It’s almost Valentine’s Day. Maybe you have a special someone in your life and maybe you don’t. But if you don’t, and in spite of having to keep your distance due to the pandemic, chances are you still find it necessary sometimes to connect with others...to get groceries, medications, to maintain your home, and…just keep up with life.
When I was working in pulmonary rehab and leading a support group for people with COPD and other chronic lung diseases, one of the most common issues – sticking points – or you might even call them pet peeves – were some seemingly little things with the potential to be the source of major tension in a relationship. And these were all those little things that need to be done around the house and yard that take some effort, strength, and energy that people with COPD don’t always have a lot of.

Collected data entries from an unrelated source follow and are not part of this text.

(* ===== verification/H3Start.v ===== *)
(** * Starting HTTP/3 ([newHTTP3], [resetKey], [h3Idle], [countingConn] of
      [internal/edge/http3.go], [publicCert], [startHTTP3] of
      [internal/edge/edge.go])

    What the edge sets up before it serves HTTP/3: the ingress certificate, loaded
    once for both ingresses, the QUIC transport with its stateless reset key and
    limits, and what it leaves behind when that fails.  Then the limits are put
    under the QUIC connections of [Quic.v].  HMAC is written out over the hash of
    [Pki.v]'s class; the QUIC library takes the settings. *)

From S2P Require Import Prelude GoStrings IO Route Config Obs Pki H3Pool Dispatch HttpHead Quic.
#[local] Open Scope Z_scope.

(** ** The ingress certificate *)

(** A loaded pair: the certificates and the private key. *)
Record key_pair := mkPair { chain : gostr; PrivateKey : gostr }.

Inductive start_error := LoadPublicCert (e : gostr) | H3Listen (e : gostr).

(** [publicCert]: [pubCert] is what [once] has stored, [load] what loading the
    files gives now. *)
Definition publicCert (load : result gostr key_pair) (pubCert : option (result start_error key_pair)) :
    option (result start_error key_pair) * result start_error key_pair :=
  let r := match pubCert with
           | Some r => r
           | None => match load with Ok c => Ok c | Err e => Err (LoadPublicCert e) end
           end in
  (Some r, r).

(** Calls one after the other, the files changing in between. *)
Fixpoint publicCerts (loads : list (result gostr key_pair)) (pubCert : option (result start_error key_pair)) :
    list (result start_error key_pair) :=
  match loads with
  | [] => []
  | l :: ls => let '(st, r) := publicCert l pubCert in r :: publicCerts ls st
  end.

Section start.
Context `{Crypto}.
(** [x509.MarshalPKCS8PrivateKey] *)
Context (MarshalPKCS8 : gostr -> option gostr).

(** ** The stateless reset key *)

(** HMAC with SHA-256, whose blocks have 64 bytes. *)
Definition block : nat := 64.
Definition xor_with (b : N) (k : gostr) : gostr := map (fun c => byte (N.lxor (code c) b)) k.
Definition hmac_key (key : gostr) : gostr :=
  let k := if (block <? length key)%nat then sha256 key else key in
  k ++ repeat (byte 0) (block - length k).
Definition hmac (key msg : gostr) : gostr :=
  let k := hmac_key key in sha256 (xor_with 92 k ++ sha256 (xor_with 54 k ++ msg)).

Definition resetKey (cert : key_pair) : option gostr :=
  match MarshalPKCS8 (PrivateKey cert) with
  | None => None
  | Some der => Some (take 32 (hmac der (bs "coen quic stateless reset key") ++ repeat (byte 0) 32))
  end.

(** ** The server and its listener *)

Definition defaultHTTP3Idle : Z := 30 * second.
Definition maxStreamsPerConn : Z := 100.

Definition h3Idle (i : IngressConfig) : Z := if 0 <? IdleTimeout i then IdleTimeout i else defaultHTTP3Idle.

(** The transport, the QUIC settings and the server's; [first] and [idle] are
    what each connection's [newConnActivity] gets. *)
Record h3_settings := mkSettings {
  StatelessResetKey : option gostr;
  h3_cert : key_pair;
  HandshakeIdleTimeout : Z;
  MaxIdleTimeout : Z;
  KeepAlivePeriod : Z;
  MaxIncomingStreams : Z;
  MaxHeaderBytes : Z;
  first_within : Z;
  idle_after : Z;
}.

(** [newHTTP3]; [listens] is what [tr.Listen] says, and the second result whether
    the transport was closed again. *)
Definition newHTTP3 (i : IngressConfig) (cert : key_pair) (listens : option gostr) : result gostr h3_settings * bool :=
  let idle := IdleTimeout i in
  let idle := if idle <=? 0 then defaultHTTP3Idle else idle in
  match listens with
  | Some e => (Err e, true)
  | None =>
      (Ok (mkSettings (resetKey cert) cert (readHeaderDeadline (ReadHeaderTimeout i)) defaultHTTP3Idle (defaultHTTP3Idle ÷ 3)
             maxStreamsPerConn maxHeaderBytes (readHeaderDeadline (ReadHeaderTimeout i)) idle), false)
  end.

(** [startHTTP3] on a socket with local address [addr]: the certificate state, the
    daemon's state, and the settings served with. *)
Definition startHTTP3 (i : IngressConfig) (addr : gostr) (load : result gostr key_pair) (listens : option gostr)
    (pubCert : option (result start_error key_pair)) (st : State) :
    option (result start_error key_pair) * State * result start_error h3_settings :=
  let '(pubCert, c) := publicCert load pubCert in
  match c with
  | Err e => (pubCert, st, Err e)
  | Ok cert =>
      match (newHTTP3 i cert listens).1 with
      | Err e => (pubCert, st, Err (H3Listen e))
      | Ok s => (pubCert, SetHTTP3Listen addr st, Ok s)
      end
  end.

(** *** [countingConn]: its totals and what it has reported, [true] for [in] *)

Record countingConn := mkCounting { inTotal : Z; outTotal : Z; reports : list (bool * Z) }.

Definition counted_write (n : Z) (c : countingConn) : countingConn :=
  mkCounting (i64 (inTotal c + n)) (outTotal c) (reports c ++ [(true, n)]).
Definition counted_read (n : Z) (c : countingConn) : countingConn :=
  mkCounting (inTotal c) (i64 (outTotal c + n)) (reports c ++ [(false, n)]).
Definition counted (w : bool * Z) : countingConn -> countingConn := if w.1 then counted_write w.2 else counted_read w.2.

(** ** Properties *)

(** However often it is asked for, and whatever becomes of the files, the
    certificate is what the first call got. *)
Lemma publicCerts_same loads r : Forall (eq r) (publicCerts loads (Some r)).
Proof. induction loads as [|l ls IH]; [constructor|]. cbn. by constructor. Qed.

Lemma resetKey_size cert k : resetKey cert = Some k -> length k = 32%nat.
Proof.
  unfold resetKey. destruct (MarshalPKCS8 _); [|done]. intros [= <-]. unfold hmac. rewrite length_take, length_app, sha256_size. lia.
Qed.

(** The totals are the sums of what was reported, modulo [2^64]. *)
Definition reported_bytes (into : bool) (l : list (bool * Z)) : Z :=
  foldr Z.add 0 (map snd (List.filter (fun p => Bool.eqb p.1 into) l)).

Lemma reported_app into l l' : reported_bytes into (l ++ l') = reported_bytes into l + reported_bytes into l'.
Proof.
  unfold reported_bytes. rewrite List.filter_app, map_app. induction (map snd (List.filter _ l)) as [|x xs IH]; simpl; [done|]. lia.
Qed.

Theorem counts_all (ws : list (bool * Z)) :
  let c := foldl (fun c w => counted w c) (mkCounting 0 0 []) ws in
  reports c = ws /\ inTotal c = i64 (reported_bytes true ws) /\ outTotal c = i64 (reported_bytes false ws).
Proof.
  cbv zeta. induction ws as [|[b n] ws IH] using rev_ind; [done|]. rewrite foldl_app. cbn [foldl].
  destruct IH as (Hr & Hi & Ho). destruct b; cbn [counted fst snd counted_write counted_read reports inTotal outTotal];
    rewrite Hr, !reported_app, ?Hi, ?Ho; unfold reported_bytes at 2 4; cbn; rewrite ?Z.add_0_r, ?i64_add_l; auto.
Qed.

(** HTTP/3 starts whole or not at all, and holds its connections to its limits.
    The TCP ingress and HTTP/3 serve one certificate, even when the files were
    replaced in between; a start that fails leaves the daemon's state as it was and
    closes its transport; one that succeeds has a reset key that depends on the
    certificate's private key alone, so that it is the same after a restart, sends
    keep-alives well within QUIC's own idle timeout, and closes every connection
    without a request after [read_header_timeout] or [idle_timeout], whatever they
    are set to. *)
Theorem http3_starts (i : IngressConfig) (addr : gostr) (load load' : result gostr key_pair) (listens : option gostr) (st : State) :
  let '(pub, tcp) := publicCert load None in
  let '(pub', st', r) := startHTTP3 i addr load' listens pub st in
  match r with
  | Err e => st' = st /\ (tcp = Err e \/ exists c m, tcp = Ok c /\ (newHTTP3 i c listens) = (Err m, true) /\ e = H3Listen m)
  | Ok s =>
      tcp = Ok (h3_cert s) /\ strs st' http3Listen = Some addr /\
      (forall c, PrivateKey c = PrivateKey (h3_cert s) -> resetKey c = StatelessResetKey s) /\
      0 < KeepAlivePeriod s /\ 2 * KeepAlivePeriod s < MaxIdleTimeout s /\ 0 < HandshakeIdleTimeout s /\ idle_after s = h3Idle i /\
      forall t0 max q id a, rtc (step (first_within s) (idle_after s)) (initial t0 max) q ->
        quics q !! id = Some a -> gone a = false -> active a = 0 -> now q <= since a + Z.max (first_within s) (idle_after s)
  end.
Proof.
  unfold startHTTP3, publicCert, newHTTP3. destruct load as [c|e]; [|by auto]. destruct listens as [m|]; cbn [fst snd].
  - split; [done|]. right. by exists c, m.
  - cbn [h3_cert KeepAlivePeriod MaxIdleTimeout HandshakeIdleTimeout idle_after first_within StatelessResetKey].
    assert (Hf : 0 < readHeaderDeadline (ReadHeaderTimeout i)) by (unfold readHeaderDeadline; destruct (_ <=? _) eqn:E; b2p; done).
    set (idle := if IdleTimeout i <=? 0 then _ else _).
    assert (Hi : 0 < idle) by (unfold idle; destruct (_ <=? _) eqn:E; b2p; done).
    split_and!; try done.
    + intros c' E. unfold resetKey. by rewrite E.
    + unfold idle, h3Idle. destruct (_ <=? _) eqn:E, (0 <? _) eqn:E2; b2p; (done || lia).
    + intros t0 max q id a Hr Ha Hg H0.
      pose proof (reachable_inv (readHeaderDeadline (ReadHeaderTimeout i)) idle ltac:(lia) ltac:(lia) t0 max q Hr) as HI.
      by apply (ok_watched _ _ _ _ (inv_conns _ _ _ _ HI id a Ha)).
Qed.
End start.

We know that the family members and loved ones of people with COPD often feel like they, too, are hit hard with the realities of COPD. So, when you are physically and sometimes emotionally limited in how much you’re able to do, how do you and those close to you handle it? Do you find it hard to ask for help when you can no longer do something on your own? Asking for help is not always easy to do. Do others rush over to help you before you know whether or not you can accomplish a task on your own? It can be a fine line between helping and just taking over. What is your experience with asking for help, pushing through on a task to the point of exhaustion, or letting someone take over? Maybe some of the thoughts and experiences shared here can lead to better communication with those we care about.
But before we go, here’s a sweet little Valentine’s Day poem written by our own respiratory therapist, Stephanie Williams. I hope it brings you a smile.
When skies are sunny or when skies are gray –
Remember your inhaler when LOVE takes your breath away.
Happy Valentine’s Day! I look forward to hearing from you!